Stored data entries:
==================================================

Definition swapped_info : CGetWitnessInfo := pool_info [sample_item 0 30000; sample_item 1 10000] 40000.
Definition selected_index (r : res failure CGetWitnessInfo) : option Z :=
  match r with Ok info => Some (selectedWitnessIndex info) | Err _ => None end.

Lemma selection_order_independent_witness :
  selected_index (GetWitnessHelper 0 0 (repeat 7 32) sample_info 1500000) = Some 0 /\
  same_selection (GetWitnessHelper 0 0 (repeat 7 32) sample_info 1500000) (GetWitnessHelper 0 0 (repeat 7 32) swapped_info 1500000).
Proof.
  split; [vm_compute; reflexivity|].
  apply (selection_order_independent 0 0 (repeat 7 32) sample_info swapped_info 1500000).
  - split_and!.
    + apply NoDup_cons_2; [rewrite list_elem_of_singleton; discriminate|apply NoDup_singleton].
    + repeat constructor; vm_compute; (discriminate || reflexivity).
    + intros x y. change (witnessSelectionPoolUnfiltered sample_info) with [sample_item 1 10000; sample_item 0 30000].
      intros [->| ->%list_elem_of_singleton]%elem_of_cons [->| ->%list_elem_of_singleton]%elem_of_cons E; try reflexivity; discriminate E.
  - apply Permutation_swap.
  - reflexivity.
  - repeat constructor; vm_compute; (discriminate || reflexivity || (right; split; [discriminate|reflexivity])).
Defined.
Section BlockVersionLemmas.
Context (H : heap) (testnet : bool) (GetHashPoW2 : ptr -> list Z) (versions : ptr -> Z * Z) (peers : list Z).
Context (vDeployments : list BIP9Deployment) (window threshold : Z) (pindexPrev : option ptr).

Abbreviation checker d := (VersionBitsConditionChecker versions d window threshold).

(** The state of the deployment for the block after [pindexPrev]. *)
Definition deployment_state (d : BIP9Deployment) (s : ThresholdState) : Prop :=
  state_after H testnet (C := checker d) (pindexPrev ≫= @period_end H (checker d)) s.

(** The deployments have distinct bits below the top bits, and the tree suits each of them. *)
Record deployments_ok : Prop := {
  dep_bits : NoDup (bit <$> vDeployments);
  dep_range : forall d, d ∈ vDeployments -> 0 <= bit d < 29;
  dep_checkable : forall d, d ∈ vDeployments -> checkable H testnet GetHashPoW2 (C := checker d)
}.
Definition caches_ok (c : VersionBitsCache) : Prop :=
  forall pos d, vDeployments !! pos = Some d -> exists x, caches_get c (dep_type d) pos = Some x /\ cache_ok H testnet GetHashPoW2 (C := checker d) x.

Hypothesis dok : deployments_ok.
Hypothesis Hprev : match pindexPrev with Some p => is_Some (H !! p) | None => True end.

Lemma caches_get_set c t i x y t' j : caches_get c t i = Some y ->
  caches_get (caches_set c t i x) t' j = if bool_decide (t = t' /\ i = j) then Some x else caches_get c t' j.
Proof.
  intros Hy. destruct (decide (t = t')) as [<-|Ht].
  - destruct (decide (i = j)) as [<-|Hij].
    + rewrite bool_decide_eq_true_2 by done. destruct t; cbn in *; apply list_lookup_insert_eq; by apply lookup_lt_Some in Hy.
    + rewrite bool_decide_eq_false_2 by (intros [_ E]; done). destruct t; cbn in *; by apply list_lookup_insert_ne.
  - rewrite bool_decide_eq_false_2 by (intros [E _]; done). by destruct t, t'.
Qed.
Definition CPubKey_GetID (key : list Z) : list Z := Hash160 key.
Definition parse_signature (vchSig : list Z) : option signature :=
  match ecdsa_signature_parse_der_lax vchSig with
  | Some compact => Some (match signature_parse_compact compact with Some s => s | None => invalid_signature end)
  | None => None
  end.
Definition CPubKey_Verify (key hash vchSig : list Z) : bool :=
  if negb (CPubKey_IsValid key) then false
  else
    match ec_pubkey_parse key with
    | None => false
    | Some p =>
        match vchSig with
        | [] => false
        | _ => match parse_signature vchSig with
               | None => false
               | Some s => ecdsa_verify (fst (signature_normalize s)) hash p
               end
        end
    end.
(** [None]: nothing is recovered. *)
Definition CPubKey_RecoverCompact (hash vchSig : list Z) : option (list Z) :=
  if negb (length vchSig =? 65)%nat then None
  else
    let recid := Z.land (byte_at vchSig 0 - 27) 3 in
    let fComp := negb (Z.land (byte_at vchSig 0 - 27) 4 =? 0) in
    match recoverable_parse_compact (skipn 1 vchSig) recid with
    | None => None
    | Some s => match ecdsa_recover s hash with Some p => Some (CPubKey_Set (ec_pubkey_serialize fComp p)) | None => None end
    end.
Definition CPubKey_CheckLowS (vchSig : list Z) : bool :=
  match parse_signature vchSig with Some s => negb (snd (signature_normalize s)) | None => false end.

(** *** The checker *)

(** A null [signatureKeyID]: the key of the script is to have signed. *)
Record TransactionSignatureChecker := mkChecker {
  signatureKeyID : list Z;
  txTo : CTransaction;
  nIn : nat;
  amount : Z;
  txdata : option PrecomputedTransactionData
}.
Variable c : TransactionSignatureChecker.
Definition checked_input : CTxIn := nth (nIn c) (vin (txTo c)) CTxIn_default.

(** Nothing is signed where there is no hash, an assertion of the source. *)
Definition Tx_CheckSig (vchSigIn vchPubKey scriptCode : list Z) (sigversion : SigVersion) : bool :=
  match vchSigIn with
  | [] => false
  | _ =>
      let nHashType := List.last vchSigIn 0 in
      let vchSig := removelast vchSigIn in
      match SignatureHash scriptCode (txTo c) (nIn c) nHashType (amount c) sigversion (txdata c) with
      | None => false
      | Some sighash =>
          match sigversion with
          | SIGVERSION_SEGSIG =>
              match CPubKey_RecoverCompact sighash vchSig with
              | None => false
              | Some pubkey =>
                  if negb (CPubKey_IsValid pubkey) then false
                  else if blob_IsNull (signatureKeyID c) then bool_decide (CPubKey_GetID (CPubKey_Set vchPubKey) = CPubKey_GetID pubkey)
                  else bool_decide (signatureKeyID c = CPubKey_GetID pubkey)
              end
          | SIGVERSION_BASE =>
              let pubkey := CPubKey_Set vchPubKey in
              if negb (CPubKey_IsValid pubkey) then false else CPubKey_Verify pubkey sighash vchSig
          end
      end
  end.

Definition Tx_CheckLockTime (nLockTime : Z) : bool :=
  let txLock := Transaction.nLockTime (txTo c) in
  if negb ((txLock <? LOCKTIME_THRESHOLD) && (nLockTime <? LOCKTIME_THRESHOLD)) then false
  else if negb ((txLock >=? LOCKTIME_THRESHOLD) && (nLockTime >=? LOCKTIME_THRESHOLD)) then false
  else if nLockTime >? txLock then false
  else if SEQUENCE_FINAL =? GetSequence checked_input (nVersion (txTo c)) then false
  else true.

Definition nLockTimeMask : Z := Z.lor SEQUENCE_LOCKTIME_TYPE_FLAG SEQUENCE_LOCKTIME_MASK.
(** The comparison after the last [else] is never reached. *)
Definition Tx_CheckSequence (nSequence : Z) : bool :=
  let version := nVersion (txTo c) in
  if u32 version <? 2 then false
  else if IsOldTransactionVersion version then
    let txToSequence := GetSequence checked_input version in
    if negb (Z.land txToSequence SEQUENCE_LOCKTIME_DISABLE_FLAG =? 0) then false
    else
      let txToSequenceMasked := Z.land txToSequence nLockTimeMask in
      let nSequenceMasked := Z.land nSequence nLockTimeMask in
      if negb ((txToSequenceMasked <? SEQUENCE_LOCKTIME_TYPE_FLAG) && (nSequenceMasked <? SEQUENCE_LOCKTIME_TYPE_FLAG)) then false
      else if negb ((txToSequenceMasked >=? SEQUENCE_LOCKTIME_TYPE_FLAG) && (nSequenceMasked >=? SEQUENCE_LOCKTIME_TYPE_FLAG)) then false
      else if nSequenceMasked >? txToSequenceMasked then false
      else true
  else
    let nSequenceMasked := Z.land nSequence nLockTimeMask in
    if negb (FlagIsSet checked_input HasRelativeLock) then false
    else if FlagIsSet checked_input HasTimeBasedRelativeLock && (nSequenceMasked <? SEQUENCE_LOCKTIME_TYPE_FLAG) then false
    else if FlagIsSet checked_input HasBlockBasedRelativeLock && (nSequenceMasked >=? SEQUENCE_LOCKTIME_TYPE_FLAG) then false
    else false.
(* ===== verification/StandardScripts.v ===== *)
(** * StandardScripts: what the standard forms of scripts demand

    [VerifyScript] on the forms that outputs use: a key hash, a script hash, several
    keys, and locks. The theorems say which spends are accepted; the signature checker
    is arbitrary unless it is the one of [SigCheck]. *)

From stdpp Require Import list.
From S2P Require Import Prelude ArithUint256 Serialize Compressor Transaction Script TxCheck Interpreter SigCheck InterpreterSpec.

(** ** Definitions *)

Definition key_hash_script (h : list Z) : list Z := [OP_DUP; OP_HASH160; 20] ++ h ++ [OP_EQUALVERIFY; OP_CHECKSIG].
Definition script_hash_script (h : list Z) : list Z := [OP_HASH160; 20] ++ h ++ [OP_EQUAL].

(** The values that a spend provides, in the script or beside it. *)
Definition provides (scriptSig : list Z) (witness values : list valtype) : Prop :=
  (scriptSig = PushAll values \/ (scriptSig = [] /\ witness = values)).
Definition ordinary_size (v : valtype) : Prop := (2 <= length v <= 520)%nat.

(** Each signature is accepted by a key of its own, in the order of the keys. *)
Inductive matched (ok : valtype -> valtype -> bool) : list valtype -> list valtype -> Prop :=
| matched_nil keys : matched ok [] keys
| matched_take sig sigs key keys : ok sig key = true -> matched ok sigs keys -> matched ok (sig :: sigs) (key :: keys)
| matched_skip sigs key keys : matched ok sigs keys -> matched ok sigs (key :: keys).
(* ===== verification/Standard.v ===== *)
(** * Standard: the standard forms of outputs, in [src/src/script/standard.cpp]

    The recogniser of script templates, the destinations of an output and the scripts
    of a destination. *)

From stdpp Require Import list.
From S2P Require Import Prelude ArithUint256 Serialize Compressor Transaction Script TxCheck Interpreter SigCheck StandardScripts.

(** ** Definitions *)

Inductive txnouttype :=
| TX_NONSTANDARD | TX_PUBKEY | TX_PUBKEYHASH | TX_SCRIPTHASH | TX_MULTISIG | TX_NULL_DATA
| TX_STANDARD_PUBKEY_HASH | TX_STANDARD_WITNESS.
#[export] Instance txnouttype_eq_dec : EqDecision txnouttype.
Proof. solve_decision. Defined.

Inductive CTxDestination :=
| CNoDestination
| CKeyID (h : list Z)
| CScriptID (h : list Z)
| CPoW2WitnessDestination (spendingKey witnessKey : list Z) (from until fails nonce : Z).

(** *** The recogniser *)

Definition OP_SMALLINTEGER : Z := 0xfa.
Definition OP_PUBKEYS : Z := 0xfb.
Definition OP_PUBKEYHASH : Z := 0xfd.
Definition OP_PUBKEY : Z := 0xfe.

Definition mTemplates : list (txnouttype * list Z) :=
  [(TX_PUBKEY, [OP_PUBKEY; OP_CHECKSIG]);
   (TX_PUBKEYHASH, [OP_DUP; OP_HASH160; OP_PUBKEYHASH; OP_EQUALVERIFY; OP_CHECKSIG]);
   (TX_MULTISIG, [OP_SMALLINTEGER; OP_PUBKEYS; OP_SMALLINTEGER; OP_CHECKMULTISIG])].

Definition key_size (vch : list Z) : bool := (33 <=? length vch)%nat && (length vch <=? 65)%nat.
(** The loop at [OP_PUBKEYS]: the keys, and where it stops; a failed read leaves an invalid
    opcode. Every turn reads an instruction, so the length of the script is enough fuel. *)
Fixpoint take_keys (fuel : nat) (opcode1 : Z) (vch1 pc1 : list Z) : list valtype * (Z * list Z * list Z) :=
  match fuel with
  | O => ([], (opcode1, vch1, pc1))
  | S f =>
      if key_size vch1 then
        match GetOp2 pc1 with
        | None => ([vch1], (OP_INVALIDOPCODE, [], pc1))
        | Some (op, v, pc) => let '(keys, stop) := take_keys f op v pc in (vch1 :: keys, stop)
        end
      else ([], (opcode1, vch1, pc1))
  end.
(** One instruction against one opcode of the template; [None] ends the comparison. *)
Definition match_opcode (opcode2 opcode1 : Z) (vch1 vch2 : list Z) : option (list valtype) :=
  if opcode2 =? OP_PUBKEY then if key_size vch1 then Some [vch1] else None
  else if opcode2 =? OP_PUBKEYHASH then if (length vch1 =? 20)%nat then Some [vch1] else None
  else if opcode2 =? OP_SMALLINTEGER then
    if (opcode1 =? OP_0) || ((opcode1 >=? OP_1) && (opcode1 <=? OP_16))
    then match DecodeOP_N opcode1 with Some n => Some [[n]] | None => None end
    else None
  else if negb (opcode1 =? opcode2) || negb (bool_decide (vch1 = vch2)) then None
  else Some [].
Fixpoint match_loop (fuel : nat) (pc1 pc2 : list Z) (sols : list valtype) : option (list valtype) :=
  match pc1, pc2 with
  | [], [] => Some sols
  | _, _ =>
      match fuel with
      | O => None
      | S f =>
          match GetOp2 pc1, GetOp2 pc2 with
          | Some (opcode1, vch1, pc1), Some (opcode2, vch2, pc2) =>
              if opcode2 =? OP_PUBKEYS then
                let '(keys, (opcode1, vch1, pc1)) := take_keys (S (length pc1)) opcode1 vch1 pc1 in
                match GetOp2 pc2 with
                | None => None
                | Some (opcode2, vch2, pc2) =>
                    match match_opcode opcode2 opcode1 vch1 vch2 with
                    | Some s => match_loop f pc1 pc2 (sols ++ keys ++ s)
                    | None => None
                    end
                end
              else
                match match_opcode opcode2 opcode1 vch1 vch2 with
                | Some s => match_loop f pc1 pc2 (sols ++ s)
                | None => None
                end
          | _, _ => None
          end
      end
  end.
Definition multisig_ok (sols : list valtype) : bool :=
  let m := byte_at (hd [] sols) 0 in
  let n := byte_at (List.last sols []) 0 in
  negb ((m <? 1) || (n <? 1) || (m >? n) || negb (Z.of_nat (length sols) - 2 =? n)).
(** The verdict, the type and the solutions. *)
Fixpoint scan_templates (script1 : list Z) (templates : list (txnouttype * list Z)) : bool * txnouttype * list valtype :=
  match templates with
  | [] => (false, TX_NONSTANDARD, [])
  | (typ, script2) :: rest =>
      match match_loop (S (length script1)) script1 script2 [] with
      | Some sols => if bool_decide (typ = TX_MULTISIG) && negb (multisig_ok sols) then (false, typ, sols) else (true, typ, sols)
      | None => scan_templates script1 rest
      end
  end.
Definition Solver (scriptPubKey : list Z) : bool * txnouttype * list valtype :=
  if IsPayToScriptHash scriptPubKey then (true, TX_SCRIPTHASH, [slice scriptPubKey 2 20])
  else if (1 <=? length scriptPubKey)%nat && (byte_at scriptPubKey 0 =? OP_RETURN) && IsPushOnly (skipn 1 scriptPubKey) then (true, TX_NULL_DATA, [])
  else scan_templates scriptPubKey mTemplates.
(* ===== verification/BlockEffect.v ===== *)
(** * BlockEffect: when a block has an effect on the coins

    [CoinsBlock.block_applies] says what the transactions of a block do to a map of unspent
    outputs. Here: which facts of the transactions, besides the presence of the coins they
    spend, are enough for it. [ConnectBlock] finds the presence by itself. *)

From stdpp Require Import gmap.
From S2P Require Import Prelude Serialize Compressor Transaction TxCheck Coins CoinsRefine CoinsSpec CoinsBlock.

(** ** Definitions *)

Section Fits.
Context `{Placement}.
Implicit Type m : gmap COutPoint Coin.

(** The inputs have outpoints in range, and no two of them stand for one output. *)
Record tx_names (ins : list CTxIn) : Prop := {
  tn_range : forall i, i ∈ ins -> COutPoint_IsNull (prevout i) = false -> lookup_ok (prevout i);
  tn_once : forall a b i j k, ins !! a = Some i -> ins !! b = Some j -> COutPoint_IsNull (prevout i) = false -> COutPoint_IsNull (prevout j) = false ->
    target (prevout i) k -> target (prevout j) k -> a = b
}.
(** Outputs of known types, from number [n] on, have the places of the chain. *)
Definition outputs_placed (txid : list Z) (nHeight nTxIndex : Z) (coinbase segsig : bool) (n : Z) (outs : list CTxOut) : Prop :=
  forall j o, outs !! j = Some o -> CTxOut_eqb o o = true /\ placed (COutPoint_ofHash txid (n + Z.of_nat j)) (Coin_new o nHeight nTxIndex coinbase segsig).
Definition tx_places (nHeight nTxIndex : Z) (txid : list Z) (tx : CTransaction) : Prop :=
  Z.of_nat (length (vout tx)) < 2 ^ 31 /\ outputs_placed txid nHeight nTxIndex (IsCoinBase tx) (segsig_tx tx) 0 (vout tx).
(** No output of the transaction is there. *)
Definition tx_new m (txid : list Z) : Prop := forall n, m !! COutPoint_ofHash txid n = None.
Definition restorable_map m : Prop := forall k c, m !! k = Some c -> restorable c.

(** What a block at height [nHeight] whose transactions are numbered from [i] on brings
    along; the coins that it spends are not a part of this. *)
Record block_fits (nHeight i : Z) m (l : list (list Z * CTransaction)) : Prop := {
  bf_names : Forall (fun x => tx_names (vin (snd x))) l;
  bf_places : forall j x, l !! j = Some x -> tx_places nHeight (i + Z.of_nat j) (fst x) (snd x);
  bf_ids : NoDup l.*1;
  bf_new : Forall (fun x => tx_new m (fst x)) l
}.
(** The coins that the inputs stand for are there. *)
Definition inputs_there m (ins : list CTxIn) : Prop :=
  forall i, i ∈ ins -> COutPoint_IsNull (prevout i) = false -> exists k c, target (prevout i) k /\ m !! k = Some c.

(** ** Lemmas *)

Lemma tx_names_tail i ins : tx_names (i :: ins) -> tx_names ins.
Proof.
  intros [R O]. split; [intros j Hj; apply R; by right|]. intros a b x y k Ha Hb Nx Ny Tx Ty.
  by pose proof (O (S a) (S b) x y k Ha Hb Nx Ny Tx Ty) as [= ->].
Qed.

Lemma spends_there ins : forall m, tx_names ins -> inputs_there m ins -> restorable_map m -> exists us m1, spends m ins us m1.
Proof.
  induction ins as [|i ins IH]; intros m N T R; [by exists [], m; constructor|]. destruct (COutPoint_IsNull (prevout i)) eqn:En.
  - destruct (IH m (tx_names_tail _ _ N)) as (us & m1 & S); [intros j Hj; apply T; by right|done|]. exists us, m1. by constructor.
  - destruct (T i ltac:(left) En) as (k & c & Tk & E). destruct (IH (delete k m) (tx_names_tail _ _ N)) as (us & m1 & S).
    + intros j Hj Nj. destruct (T j ltac:(by right) Nj) as (k' & c' & T' & E'). exists k', c'. split; [done|].
      rewrite lookup_delete_ne; [done|]. intros <-. apply list_elem_of_lookup in Hj as [b Hb].
      by pose proof (tn_once _ N 0%nat (S b) i j k eq_refl Hb En Nj Tk T').
    + intros k' c' E'. apply lookup_delete_Some in E' as [_ E']. by apply (R k').
    + exists (mkUndo c (op_hash k) :: us), m1. apply (spends_coin _ _ _ k c); [done|by apply N; [left|]|done|done|by apply (R k)|done].
Qed.

Lemma creates_placed txid h x cb ss outs : forall n m, 0 <= n -> n + Z.of_nat (length outs) < 2 ^ 31 -> outputs_placed txid h x cb ss n outs ->
  Forall (fun o => 0 <= nValue o) outs -> (forall j, n <= j < n + Z.of_nat (length outs) -> m !! COutPoint_ofHash txid j = None) ->
  exists m', creates txid h x cb ss n m outs m'.
Proof.
  induction outs as [|o outs IH]; intros n m Hn Hl P F Fr; [by exists m; constructor|]. apply Forall_cons_iff in F as [Fo F]. cbn [length] in *.
  destruct (P 0%nat o eq_refl) as [Q Po]. replace (n + Z.of_nat 0) with n in Po by lia.
  assert (No : CTxOut_IsNull o = false) by (unfold CTxOut_IsNull; apply Z.eqb_neq; lia). assert (P' : outputs_placed txid h x cb ss (n + 1) outs).
  { intros j o' E. destruct (P (S j) o' E) as [? Pj]. split; [done|]. by replace (n + 1 + Z.of_nat j) with (n + Z.of_nat (S j)) by lia. }
  destruct (CTxOut_IsUnspendable o) eqn:U.
  - destruct (IH (n + 1) m ltac:(lia) ltac:(lia) P' F) as [m' C]; [intros j Hj; apply Fr; lia|]. exists m'. apply creates_skip; [done..|apply Fr; lia|done].
  - destruct (IH (n + 1) (<[COutPoint_ofHash txid n := Coin_new o h x cb ss]> m) ltac:(lia) ltac:(lia) P' F) as [m' C].
    + intros j Hj. rewrite lookup_insert_ne; [apply Fr; lia|]. intros [= E]. rewrite !(uwrap_small 31) in E by lia. lia.
    + exists m'. apply creates_coin; [done..|apply Fr; lia|done].
Qed.

Lemma creates_lookup txid h x cb ss i m outs m' : creates txid h x cb ss i m outs m' -> 0 < uwrap 30 (u32 h) ->
  forall k c, m' !! k = Some c -> m !! k = Some c \/ op_hash k = txid /\ restorable c.
Proof.
  induction 1 as [i m|i m o outs m' U N P F _ IH|i m o outs m' U N Q k0 c0 P F _ IH]; intros L k c E; [by left|by apply IH|].
  destruct (IH L k c E) as [E'|]; [|by right]. apply lookup_insert_Some in E' as [[<- <-]|[_ E']]; [|by left]. right. by split.
Qed.
Lemma spends_lookup m ins us m' : spends m ins us m' -> m' ⊆ m.
Proof. induction 1; [done|done|]. by etrans; [|apply delete_subseteq]. Qed.

(** A transaction whose coins are there applies, and what is there after it was there or is its own. *)
Lemma tx_applies m h x txid tx : 0 < uwrap 30 (u32 h) -> restorable_map m -> tx_names (vin tx) -> tx_places h x txid tx -> tx_new m txid ->
  Forall (fun o => 0 <= nValue o) (vout tx) -> (spends_inputs tx = true -> inputs_there m (vin tx)) ->
  exists us m', applies m txid tx h x us m' /\ restorable_map m' /\ forall id, id <> txid -> tx_new m id -> tx_new m' id.
Proof.
  intros L R N [Ln P] Fr F T.
  assert (X : exists us m1, (if spends_inputs tx then spends m (vin tx) us m1 else us = [] /\ m1 = m) /\ m1 ⊆ m).
  { destruct (spends_inputs tx); [|by exists [], m]. destruct (spends_there (vin tx) m N (T eq_refl) R) as (us & m1 & S). exists us, m1. split; [done|by apply (spends_lookup m (vin tx) us)]. }
  destruct X as (us & m1 & S & Sub). destruct (creates_placed txid h x (IsCoinBase tx) (segsig_tx tx) (vout tx) 0 m1 ltac:(lia) ltac:(lia) P F) as [m' C].
  { intros j _. eapply lookup_weaken_None; [apply Fr|done]. }
  exists us, m'. split; [by exists m1|]. pose proof (creates_lookup _ _ _ _ _ _ _ _ _ C L) as K. split.
  - intros k c E. destruct (K k c E) as [E'|[_ ?]]; [|done]. apply (R k). by eapply lookup_weaken.
  - intros id Hid Hn n. destruct (m' !! COutPoint_ofHash id n) as [c|] eqn:E; [|done]. destruct (K _ _ E) as [E'|[E' _]]; [|done].
    apply (lookup_weaken _ _ _ _ E') in Sub. by rewrite Hn in Sub.
Qed.

Lemma block_fits_tail h i m m' txid tx l : block_fits h i m ((txid, tx) :: l) -> (forall id, id <> txid -> tx_new m id -> tx_new m' id) ->
  block_fits h (i + 1) m' l.
Proof.
  intros [N P I W] K. apply Forall_cons_iff in N as [_ N]. apply Forall_cons_iff in W as [_ W]. rewrite fmap_cons, NoDup_cons in I. destruct I as [Ni I]. split; [done| |done|].
  - intros j x E. replace (i + 1 + Z.of_nat j) with (i + Z.of_nat (S j)) by lia. by apply P.
  - apply List.Forall_forall. intros x Hx. pose proof (proj1 (List.Forall_forall _ _) W x Hx) as Wx. apply K; [|done]. intros <-.
    apply Ni. apply list_elem_of_fmap. exists x. split; [done|]. by apply list_elem_of_In.
Qed.
End Fits.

==================================================

ASSIGNMENT:
Using the entries above, return exactly the lines from the line with "forall j o, outs" to the line with "Definition restorable_map m", counting both of those lines.

SOLUTION FOR THIS TASK:
  forall j o, outs !! j = Some o -> CTxOut_eqb o o = true /\ placed (COutPoint_ofHash txid (n + Z.of_nat j)) (Coin_new o nHeight nTxIndex coinbase segsig).
Definition tx_places (nHeight nTxIndex : Z) (txid : list Z) (tx : CTransaction) : Prop :=
  Z.of_nat (length (vout tx)) < 2 ^ 31 /\ outputs_placed txid nHeight nTxIndex (IsCoinBase tx) (segsig_tx tx) 0 (vout tx).
(** No output of the transaction is there. *)
Definition tx_new m (txid : list Z) : Prop := forall n, m !! COutPoint_ofHash txid n = None.
Definition restorable_map m : Prop := forall k c, m !! k = Some c -> restorable c.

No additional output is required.